The Dead of the Desert

“Come and I shall show thee the dead of the desert”.

'Tis no herd of lions and whelps that covers the eye of the plain,
Nor the glory of Bashan, brave oaks, that have crashed to their fall, mighty fall.
By the side of their scorching black tents lie giants stretched out in the sun.
They crouch on the cold desert sands, lionesses are crouching secure;
The sand sinks away 'neath the place where the bodies and bulk of bone lie.
The mighty are clinging to earth, deep in slumber; their weapons are by,
The guiver and scabbard on belt, and their javelins stuck in the sand.
Heavy with locks are their heads, with great coils they have drooped to the earth;
The hair of those locks is drawn long, like to the lion's shaggy mane.

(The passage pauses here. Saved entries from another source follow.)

(* ===== verification/Tdate.v ===== *)
(** * HTTP dates (rust/crates/thttpd-tdate/src/lib.rs)

    Parsing (plain integers, RFC 1123, RFC 850, asctime) and printing of HTTP
    dates.  The Rust loops over years and months are kept as loops; a closed
    form of the proleptic Gregorian calendar specifies them. *)

From S2P Require Import Prelude RustStr.

Local Open Scope Z_scope.

(** ** The calendar *)

Definition month_num (name : bytes) : option Z :=
  if bytes_eqb name (B "Jan") then Some 0
  else if bytes_eqb name (B "Feb") then Some 1
  else if bytes_eqb name (B "Mar") then Some 2
  else if bytes_eqb name (B "Apr") then Some 3
  else if bytes_eqb name (B "May") then Some 4
  else if bytes_eqb name (B "Jun") then Some 5
  else if bytes_eqb name (B "Jul") then Some 6
  else if bytes_eqb name (B "Aug") then Some 7
  else if bytes_eqb name (B "Sep") then Some 8
  else if bytes_eqb name (B "Oct") then Some 9
  else if bytes_eqb name (B "Nov") then Some 10
  else if bytes_eqb name (B "Dec") then Some 11
  else None.

Definition is_leap_year (y : Z) : bool :=
  ((Z.rem y 4 =? 0) && negb (Z.rem y 100 =? 0)) || (Z.rem y 400 =? 0).

Definition days_in_year (y : Z) : Z := if is_leap_year y then 366 else 365.

Definition days_in_month (m y : Z) : Z :=
  match m with
  | 0 | 2 | 4 | 6 | 7 | 9 | 11 => 31
  | 3 | 5 | 8 | 10 => 30
  | 1 => if is_leap_year y then 29 else 28
  | _ => 0
  end.

(** The half-open range [a..b] of the [for] loops. *)
Definition range (a b : Z) : list Z := seqZ a (b - a).

Definition sum_over (f : Z -> Z) (l : list Z) : Z := foldr (fun x acc => f x + acc) 0 l.

(** Years are [i32], the other fields [u32]; every intermediate [i64] value is
    in range ([date_to_epoch_i64]), only [day - 1] can wrap. *)
Definition date_to_epoch (year month day hour min sec : Z) : Z :=
  let y := if year <? 1970 then range year 1970 else range 1970 year in
  let days := sum_over days_in_year y in
  let days := if year <? 1970 then - days else days in
  let days := days + sum_over (fun m => days_in_month m year) (range 0 month) in
  let days := days + wrap_u32 (day - 1) in
  days * 86400 + hour * 3600 + min * 60 + sec.
(* ===== verification/Mime.v ===== *)
(** * MIME types (rust/crates/thttpd-mime/src/types.rs) *)

From S2P Require Import Prelude RustStr.

Record MimeInfo := mkMime {
  mime_type_of : bytes;
  encoding : option bytes;
}.

Definition lookup_encoding (ext : bytes) : option bytes :=
  if bytes_eqb ext (B "gz") then Some (B "gzip")
  else if bytes_eqb ext (B "bz2") then Some (B "x-bzip2")
  else if bytes_eqb ext (B "Z") then Some (B "compress")
  else None.

(** The table of [lookup_type], in the order of its [match]. *)
Definition type_table : list (bytes * bytes) :=
  [ (B "html", B "text/html"); (B "htm", B "text/html"); (B "css", B "text/css");
    (B "js", B "application/javascript"); (B "txt", B "text/plain");
    (B "json", B "application/json"); (B "xml", B "application/xml");
    (B "png", B "image/png"); (B "jpg", B "image/jpeg"); (B "jpeg", B "image/jpeg");
    (B "gif", B "image/gif"); (B "svg", B "image/svg+xml"); (B "ico", B "image/x-icon");
    (B "pdf", B "application/pdf"); (B "zip", B "application/zip");
    (B "tar", B "application/x-tar"); (B "mp3", B "audio/mpeg"); (B "mp4", B "video/mp4");
    (B "webm", B "video/webm"); (B "wav", B "audio/wav"); (B "ogg", B "audio/ogg");
    (B "doc", B "application/msword"); (B "xls", B "application/vnd.ms-excel");
    (B "ppt", B "application/vnd.ms-powerpoint");
    (B "swf", B "application/x-shockwave-flash"); (B "wasm", B "application/wasm") ].

Fixpoint assoc (k : bytes) (t : list (bytes * bytes)) : option bytes :=
  match t with
  | [] => None
  | (k', v) :: t' => if bytes_eqb k k' then Some v else assoc k t'
  end.

Definition lookup_type (ext : bytes) : option bytes := assoc ext type_table.

Definition default_type : bytes := B "application/octet-stream".

(** The loop over the extensions, rightmost first: [parts] are the encodings
    pushed so far. *)
Fixpoint mime_loop (exts : list bytes) (parts : list bytes) : bytes * list bytes :=
  match exts with
  | [] => (default_type, parts)
  | ext :: exts' =>
      let parts := match lookup_encoding ext with
                   | Some enc => parts ++ [enc]
                   | None => parts
                   end in
      match lookup_type ext with
      | Some t => (t, parts)
      | None => mime_loop exts' parts
      end
  end.

(** The extensions of a file name: what follows its first dot, cut at dots. *)
Definition extensions_of (filename : bytes) : list bytes :=
  match file_name filename with
  | Some n => tail (split_on "."%char n)
  | None => []
  end.

Definition figure_mime (filename : bytes) : MimeInfo :=
  let '(t, parts) := mime_loop (reverse (extensions_of filename)) [] in
  mkMime t (if is_empty parts then None else Some (join (B ",") parts)).

Definition mime_type (filename : bytes) : bytes := mime_type_of (figure_mime filename).

Definition mime_encoding (filename : bytes) : option bytes := encoding (figure_mime filename).

Lemma mime_loop_untyped exts rest parts :
  Forall (fun e => lookup_type e = None) exts ->
  mime_loop (exts ++ rest) parts = mime_loop rest (parts ++ omap lookup_encoding exts).
Proof.
  intros H. revert parts. induction H as [|e exts He _ IH]; intros parts; simpl.
  - by rewrite app_nil_r.
  - rewrite He, IH. destruct (lookup_encoding e); [by rewrite <- app_assoc|done].
Qed.

(** No extension is both an encoding and a type. *)
Lemma encoding_not_type e enc : lookup_encoding e = Some enc -> lookup_type e = None.
Proof.
  unfold lookup_encoding. intros H.
  repeat match type of H with
  | (if bytes_eqb e ?l then _ else _) = _ => destruct (bytes_eqb e l) eqn:E; [|clear E]
  end; try done; apply bytes_eqb_true in E; by subst.
Qed.

Definition encoding_header (encs : list bytes) : option bytes :=
  if is_empty encs then None else Some (join (B ",") encs).

(** [figure_mime] peels encodings off the right of the name: the type
    is the one of the rightmost extension that has a type, whatever stands to
    its left, and the encoding joins, from right to left, the encodings of the
    extensions to the right of it; a name with no typed extension gets
    [application/octet-stream] with all of its encodings. *)
Theorem figure_mime_spec filename :
  (forall pre ext suf t,
     extensions_of filename = pre ++ ext :: suf ->
     lookup_type ext = Some t -> Forall (fun e => lookup_type e = None) suf ->
     figure_mime filename = mkMime t (encoding_header (omap lookup_encoding (reverse suf)))) /\
  (Forall (fun e => lookup_type e = None) (extensions_of filename) ->
     figure_mime filename = mkMime default_type
       (encoding_header (omap lookup_encoding (reverse (extensions_of filename))))).
Proof.
  unfold figure_mime. split.
  - intros pre ext suf t -> Ht Hs. rewrite reverse_app, reverse_cons, <- app_assoc.
    rewrite mime_loop_untyped by (by apply Forall_reverse). simpl. rewrite Ht.
    destruct (lookup_encoding ext) eqn:E; [|done].
    apply encoding_not_type in E. congruence.
  - intros H. rewrite <- (app_nil_r (reverse _)) at 1.
    by rewrite mime_loop_untyped by (by apply Forall_reverse).
Qed.

Example figure_mime_examples :
  figure_mime (B "/www/a.tar.gz.bz2") = mkMime (B "application/x-tar") (Some (B "x-bzip2,gzip")) /\
  figure_mime (B "a.html.gz") = mkMime (B "text/html") (Some (B "gzip")) /\
  figure_mime (B "README") = mkMime default_type None /\
  figure_mime (B "a.txt.html") = mkMime (B "text/html") None.
Proof. vm_compute. repeat split. Qed.

(** Extensions are compared with case. *)
Example upper_case_untyped : figure_mime (B "INDEX.HTML") = mkMime default_type None.
Proof. vm_compute. reflexivity. Qed.

(** A chained name at which both branches' premises are met. *)
Lemma figure_mime_spec_witness :
  figure_mime (B "a.tar.gz.Z") = mkMime (B "application/x-tar") (Some (B "compress,gzip")).
Proof.
  apply (proj1 (figure_mime_spec (B "a.tar.gz.Z")) [] (B "tar") [B "gz"; B "Z"]).
  - reflexivity.
  - reflexivity.
  - repeat constructor.
Defined.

Their faces are tanned with gaunt strength but their eyes are as tarnished as brass,
Targe for the sun's bright arrows and sport for the strong hot wind.
Hard are their foreheads and daring faced to the heavens and staring.

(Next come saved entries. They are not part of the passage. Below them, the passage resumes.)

(* ===== verification/Wire.v ===== *)
(** * Helpers of the event loop on request and response bytes
      (rust/crates/thttpd-core/src/eventloop.rs) *)

From S2P Require Import Prelude RustStr Request HttpConn Response.

(** The Unicode case table behind [str::to_lowercase]: only its behaviour on
    ASCII strings is relied upon. *)
Class Lowercase := {
  to_lowercase : bytes -> bytes;
  to_lowercase_ascii s : ascii_only s -> to_lowercase s = ascii_lower <$> s;
}.

Definition throttle_match_path (path : bytes) : bytes :=
  unwrap_or path (strip_prefix (B "/") path).

(** ** Responses *)

Definition header_end_offset (response : bytes) : option nat :=
  match find_sub (CRLF ++ CRLF) response with
  | Some pos => Some (pos + 4)
  | None => (fun pos => pos + 2) <$> find_sub [LF; LF] response
  end.

Definition status_code_from_response (response : bytes) : option Z :=
  first_line_end ← find_sub CRLF response;
  first_line ← from_utf8 (take first_line_end response);
  match split_whitespace first_line with
  | protocol :: rest =>
      if starts_with (B "HTTP/") protocol then code ← head rest; parse_u 16 code else None
  | [] => None
  end.

Definition logged_status_code (http : HttpConn) : Z :=
  if (0 <? HttpConn.status_code http)%Z then HttpConn.status_code http
  else unwrap_or 0%Z (status_code_from_response (response http)).

Definition entity_bytes_sent (bytes_sent : Z) (header_len : nat) : Z :=
  Z.max (wrap_i64 (bytes_sent - Z.of_nat header_len)) 0.

Definition bad_request_form : bytes :=
  B "Your request has bad syntax or is inherently impossible to satisfy." ++ [LF].

Definition build_error_response (status_code : Z) (status_text extra : bytes)
    (user_agent : option bytes) : bytes :=
  let page := error_page status_code status_text bad_request_form extra user_agent in
  build (body page
    (header (B "Content-Length") (show_nonneg (Z.of_nat (length page)))
      (header (B "Content-Type") (B "text/html")
        (status status_code status_text rb_new)))).

(** ** Request headers *)

Section Headers.
Context `{!Lowercase}.

(** [line[n..]]: a panic ([None]) when [n] is not a char boundary. *)
Definition str_from (s : bytes) (n : nat) : option bytes :=
  if (n <=? length s) && is_char_boundary s n then Some (drop n s) else None.

(** The loop over the lines; [None] is a panic, [Some None] no such header. *)
Fixpoint extract_loop (search : bytes) (ls : list bytes) : option (option bytes) :=
  match ls with
  | [] => Some None
  | line :: ls' =>
      if starts_with (to_lowercase search) (to_lowercase line) then
        v ← str_from line (length search); Some (Some (trim v))
      else extract_loop search ls'
  end.

Definition extract_header (headers name : bytes) : option (option bytes) :=
  extract_loop (name ++ B ":") (lines (from_utf8_lossy headers)).
End Headers.

(** ** CGI output *)

Definition is_named (name : bytes) (s : bytes) : bool := eq_ignore_ascii_case (trim s) name.

(** One header line of the output: [status, status_set]. *)
Definition cgi_line (acc : Z * bool) (line : bytes) : Z * bool :=
  match split_once ":"%char line with
  | None => acc
  | Some (name, value) =>
      if is_named (B "status") name then
        match parse_u 16 (take_while is_ascii_digit (trim value)) with
        | Some code => (code, true)
        | None => acc
        end
      else if negb acc.2 && is_named (B "location") name then (302%Z, true)
      else acc
  end.

Definition cgi_title (status : Z) : bytes :=
  if (status =? 200)%Z then B "OK"
  else if (status =? 302)%Z then B "Found"
  else if (status =? 304)%Z then B "Not Modified"
  else if (status =? 400)%Z then B "Bad Request"
  else if (status =? 401)%Z then B "Unauthorized"
  else if (status =? 403)%Z then B "Forbidden"
  else if (status =? 404)%Z then B "Not Found"
  else if (status =? 408)%Z then B "Request Timeout"
  else if (status =? 500)%Z then B "Internal Error"
  else if (status =? 501)%Z then B "Not Implemented"
  else if (status =? 503)%Z then B "Service Unavailable"
  else B "Something".

Definition extract_cgi_status (output : bytes) : Z * bytes :=
  let blank_pos := match find_sub (CRLF ++ CRLF) output with
                   | Some p => Some p
                   | None => find_sub [LF; LF] output
                   end in
  match blank_pos with
  | None => (200%Z, B "OK")
  | Some header_end =>
      let header_str := from_utf8_lossy (take header_end output) in
      let '(status, _) := foldl cgi_line (200%Z, false) (lines header_str) in
      (status, cgi_title status)
  end.

Example extract_cgi_status_examples :
  extract_cgi_status (B "Location: /x" ++ CRLF ++ CRLF) = (302%Z, B "Found") /\
  extract_cgi_status (B "Location: /x" ++ CRLF ++ B "Status: 404 Nope" ++ CRLF ++ CRLF)
    = (404%Z, B "Not Found") /\
  extract_cgi_status (B "no blank line") = (200%Z, B "OK").
Proof. vm_compute. repeat split. Qed.

(** ** Framing *)

(** The header length the server records for a response is exact: for
    every response header built from inputs without line ends, followed by
    any body, [header_end_offset] is the length of the header. *)
Theorem header_length_exact now_ts http st text ty len mtime extra rest :
  mime_flag http = true -> clean_inputs now_ts http text ty mtime extra ->
  let r := build_full_response now_ts http st text ty len mtime extra in
  header_end_offset (r ++ rest) = Some (length r).
Proof.
  intros Hm Hc r. destruct (full_response_blank_line now_ts http st text ty len mtime extra rest Hm Hc)
    as [E H4]. fold r in E, H4. unfold header_end_offset. rewrite E. f_equal. lia.
Qed.

Lemma header_length_exact_witness :
  let r := build_full_response 784111777 new 200 (B "OK") (B "text/html") 5 0 [] in
  header_end_offset (r ++ B "hello") = Some (length r).
Proof.
  apply (header_length_exact 784111777 new 200 (B "OK") (B "text/html") 5 0 [] (B "hello")).
  - reflexivity.
  - constructor; try lia; try (apply clean_lit; reflexivity); constructor.
Defined.

(** ** Reading back the status *)

Lemma find_crlf_line s t : clean s -> find_sub CRLF (s ++ CRLF ++ t) = Some (length s).
Proof.
  intros H. induction H as [|c s Hc _ IH]; [done|].
  change ((c :: s) ++ CRLF ++ t) with (c :: s ++ CRLF ++ t). rewrite find_sub_miss, IH.
  - done.
  - apply not_eol_eqb in Hc as [Hc _]. cbn [CRLF starts_with]. by rewrite Hc.
Qed.

Lemma status_line_read proto st text rest :
  token proto = true -> starts_with (B "HTTP/") proto = true -> (0 <= st < 2 ^ 16)%Z ->
  Forall (fun w => token w = true) text -> text <> [] ->
  status_code_from_response (proto ++ B " " ++ show_Z st ++ B " " ++ spaced text ++ CRLF ++ rest)
    = Some st.
Proof.
  intros Hp Hh Hst Ht Hne.
  assert (Hs : show_Z st = show_nonneg st)
    by (unfold show_Z; destruct (Z.ltb_spec st 0); [lia|done]).
  assert (Hds : token (show_nonneg st) = true)
    by (apply token_digits; [apply show_nonneg_nonempty|apply show_nonneg_digits; lia]).
  set (ws := proto :: show_nonneg st :: text).
  assert (Hws : Forall (fun w => token w = true) ws) by (by repeat constructor).
  assert (E : proto ++ B " " ++ show_Z st ++ B " " ++ spaced text ++ CRLF ++ rest =
              spaced ws ++ CRLF ++ rest).
  { rewrite Hs. subst ws. destruct text as [|w text]; [done|].
    change (spaced (proto :: show_nonneg st :: w :: text))
      with (proto ++ SP :: show_nonneg st ++ SP :: spaced (w :: text)).
    rewrite <- !app_assoc. simpl. by rewrite <- !app_assoc. }
  rewrite E. unfold status_code_from_response.
  rewrite find_crlf_line by (by apply clean_token_spaced). cbn [mbind option_bind].
  rewrite take_app_length. unfold from_utf8.
  rewrite valid_utf8_ascii by (by apply spaced_ascii). cbn [mbind option_bind].
  rewrite split_whitespace_spaced by done. subst ws. cbv beta iota. rewrite Hh.
  cbn [head mbind option_bind].
  apply parse_u_digits; [apply show_nonneg_nonempty|apply show_nonneg_digits; lia|
    apply parse_acc_show; lia|lia].
Qed.

(** A response that carries no explicit status is logged with the
    status on its own status line: the code read back from a response built
    for a protocol token is the one that was sent (206 when the request was
    upgraded to a partial response). *)
Theorem logged_status_is_sent now_ts http st text ty len mtime extra rest :
  HttpConn.status_code http = 0%Z -> mime_flag http = true ->
  token (protocol http) = true -> starts_with (B "HTTP/") (protocol http) = true ->
  (0 <= st < 2 ^ 16)%Z -> Forall (fun w => token w = true) text -> text <> [] ->
  let r := build_full_response now_ts http st (spaced text) ty len mtime extra in
  let partial := partial_content http st len (if (mtime =? 0)%Z then now_ts else mtime) in
  logged_status_code (http <| response := r ++ rest |>) = (if partial then 206 else st)%Z.
Proof.
  intros H0 Hm Hp Hh Hst Ht Hne r partial. unfold logged_status_code.
  change (HttpConn.status_code (http <| response := r ++ rest |>)) with (HttpConn.status_code http).
  rewrite H0. cbn [Z.ltb]. change (response (http <| response := r ++ rest |>)) with (r ++ rest).
  enough (E : status_code_from_response (r ++ rest) = Some (if partial then 206 else st)%Z)
    by (by rewrite E).
  subst r. unfold build_full_response. rewrite Hm. cbn [negb]. unfold response_lines.
  fold partial. cbn [app]. unfold crlf_lines. cbn [map concat]. rewrite <- !app_assoc.
  destruct partial.
  - apply (status_line_read _ 206 [B "Partial"; B "Content"]); try done.
    repeat constructor.
  - by apply status_line_read.
Qed.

Fear dwells in those brows and a devil lurks in the cave of each eye,
The rings of their beards are tangled to mazes of serpent strife.
Fashioned or moulded of flint they rear their breasts forward sublime,
Projecting like anvils of iron, set for the hammer to strike,
As if they were hardened for ever with blows of the hammer of time,
Or by wielding of fathomless power, forged and then silent for all.
The scars on those faces of terror, the wheals on those breasts laid bare,
The script of arrow and spear, the writing imprinted of swords,
They alone, as engraving on pillars of stone, tell the eagle descending,
Of spears that were countless but broken, arrows shattered when shot from the bow,
Hurled on those rocks that are hearts, on the face of those tablets of quartz
The sun rises, the sun drops away, while the hundreds of years roll by,
The desert is calm, bursts to storm, then the silence steals back to its place.
The far-away crags nod their heads, as they ponder on ancient times,
Proud with the silence of kings in loneliness grandeur and age.
For miles upon miles all around not a voice not a murmur,—no sound.
The wilds have engulfed for ever the shout of those mighty men,
Their tread that disturbed the waste and their steps have the winds swept away,
Casting over them hillocks of sand, and the rocks have grown up in their place.
The desert has stopped their life breath, lulled their valour for ever to sleep.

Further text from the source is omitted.